- How to complete this task:
The first line of the entries through the line bearing "(** ** The handler *)": copy these lines exactly and return nothing else.

- Source material:

(* ===== verification/Creation.v ===== *)
(** * Creating sessions, idempotently

    [createLiveSession] ([internal/api/session.go]) as concurrent requests: each is
    admitted (Session.v), runs through the idempotency store (Idempotency.v), whose
    producer issues a session over the lease store, and answers what it gets back.
    The JSON of a session is an argument. *)

From S2P Require Import Prelude GoStrings.
From S2P Require Idempotency Lease Session.

Section Creation.
Context `{HE : Lease.LeaseEnv} {St} `{HSt : !Lease.LeaseStore St}.
(** [json.Marshal] *)
Context (Marshal : Session.sessionResponse -> result string (list Byte.byte)).

(** ** The handler *)

(** What the producer gives to [Do], from the result of [issueSession]. *)
Definition producer (r : result Lease.lease_error Session.sessionResponse)
  : Idempotency.CachedResponse * option string :=
  match r with
  | Err e => (Idempotency.no_response, Some (Session.lease_error_text e))
  | Ok payload =>
      match Marshal payload with
      | Err e => (Idempotency.no_response, Some e)
      | Ok raw => (Idempotency.mkResponse 201 "application/json" raw, None)
      end
  end.

(** The answer: the status, the headers it sets and the body; or the error. *)
Inductive creation_answer :=
  | Created (status : Z) (replayed_header : bool) (contentType : string) (body : list Byte.byte)
  | CreationFailed (status : Z) (message : string).

(** [ctx_err]: the error of the request's context, if waiting was cancelled. *)
Definition answer_of (ctx_err : string) (r : Idempotency.result_of_Do) : creation_answer :=
  match r with
  | Idempotency.Cancelled => CreationFailed 500 ("create session failed: " +:+ ctx_err)
  | Idempotency.Responded _ _ (Some e) => CreationFailed 500 ("create session failed: " +:+ e)
  | Idempotency.Responded resp replayed None =>
      Created (Idempotency.StatusCode resp) replayed (Idempotency.ContentType resp) (Idempotency.Body resp)
  end.
(** * Sales-analysis pipeline: a shallow embedding of the step controller

    The development follows the Python sources:
    - [data_processing.py]: the three data transforms (steps 1 to 3);
    - [ui_helpers.py]: [make_snapshot];
    - [app.py]: the session state, [run_step], [run_all_steps],
      [undo_last_step], the schema-mapping form and the conditions under
      which the page draws its buttons;
    - [ai_kpi.py]: the key-rotating access to the text-generation service.

    Data frames are finite tables of cells, kept column by column together
    with their row index.  Floating-point values are IEEE binary64 numbers,
    given by [SpecFloat] (53 bits of precision, infinities at exponent 1024),
    so that the null percentages are computed with the roundings of the
    program.  Python exceptions are values of type [exn]; a function that
    can raise returns a [result].

    The session state of the page is one record, passed from handler to
    handler; the snapshot store and the summaries are finite maps inside
    it.  Frames are values: the program never changes a frame that a
    second name refers to ([rename] and the column assignments of step 3
    work on a private copy, the views copy before they filter), so a
    copy is an equal value and sharing cannot be observed. *)

From Stdlib Require Import ZArith List Bool String Ascii Lia SpecFloat Sorted.
From stdpp Require Import gmap strings pretty.
From Equations Require Import Equations.
Import ListNotations.

Local Open Scope string_scope.
Local Open Scope Z_scope.
Local Open Scope list_scope.

(** ** Exceptions and results *)

Inductive exn : Type :=
  | KeyError (key : Z)          (* a missing integer key of a dict *)
  | LabelError (label : string) (* KeyError on a missing column label *)
  | IndexError
  | ValueError (msg : string)
  | TypeError (msg : string)
  | AttributeError (msg : string)
  | ZeroDivisionError
  | ServiceError (msg : string). (* raised by the external AI client *)

Inductive result (A : Type) : Type :=
  | Ok (a : A)
  | Raise (e : exn).
Arguments Ok {A} a.
Arguments Raise {A} e.

#[global] Instance result_ret : MRet result := fun A a => Ok a.
#[global] Instance result_bind : MBind result := fun A B f r =>
  match r with
  | Ok a => f a
  | Raise e => Raise e
  end.

Definition is_ok {A} (r : result A) : bool :=
  match r with Ok _ => true | Raise _ => false end.
Definition returns {A} (r : result A) : Prop := is_ok r = true.
Definition raises {A} (r : result A) : Prop := is_ok r = false.

(** ** Binary64 arithmetic *)

Module F64.
Definition prec : Z := 53.
Definition emax : Z := 1024.

(** Conversion of an integer, rounding to nearest even. *)
Definition of_Z (z : Z) : spec_float := binary_normalize prec emax z 0 false.
Definition div : spec_float → spec_float → spec_float := SFdiv prec emax.
Definition mul : spec_float → spec_float → spec_float := SFmul prec emax.
Definition add : spec_float → spec_float → spec_float := SFadd prec emax.
Definition sub : spec_float → spec_float → spec_float := SFsub prec emax.
(** [gtb x y] is the comparison [x > y]; it is false on a NaN. *)
Definition gtb (x y : spec_float) : bool := SFltb y x.

Definition two52 : spec_float := of_Z (2 ^ 52).

(** [rint]: the nearest integer, ties to even.  Below [2^52] in absolute
    value, adding and subtracting [2^52] rounds to the unit; from [2^52]
    on a binary64 number is already an integer. *)
Definition rint (x : spec_float) : spec_float :=
  if SFltb (SFabs x) two52 then
    match x with
    | S754_finite true _ _ | S754_zero true =>
        SFopp (sub (add (SFabs x) two52) two52)
    | _ => sub (add x two52) two52
    end
  else x.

- Output of the exercise:
(* ===== verification/Creation.v ===== *)
(** * Creating sessions, idempotently

    [createLiveSession] ([internal/api/session.go]) as concurrent requests: each is
    admitted (Session.v), runs through the idempotency store (Idempotency.v), whose
    producer issues a session over the lease store, and answers what it gets back.
    The JSON of a session is an argument. *)

From S2P Require Import Prelude GoStrings.
From S2P Require Idempotency Lease Session.

Section Creation.
Context `{HE : Lease.LeaseEnv} {St} `{HSt : !Lease.LeaseStore St}.
(** [json.Marshal] *)
Context (Marshal : Session.sessionResponse -> result string (list Byte.byte)).

(** ** The handler *)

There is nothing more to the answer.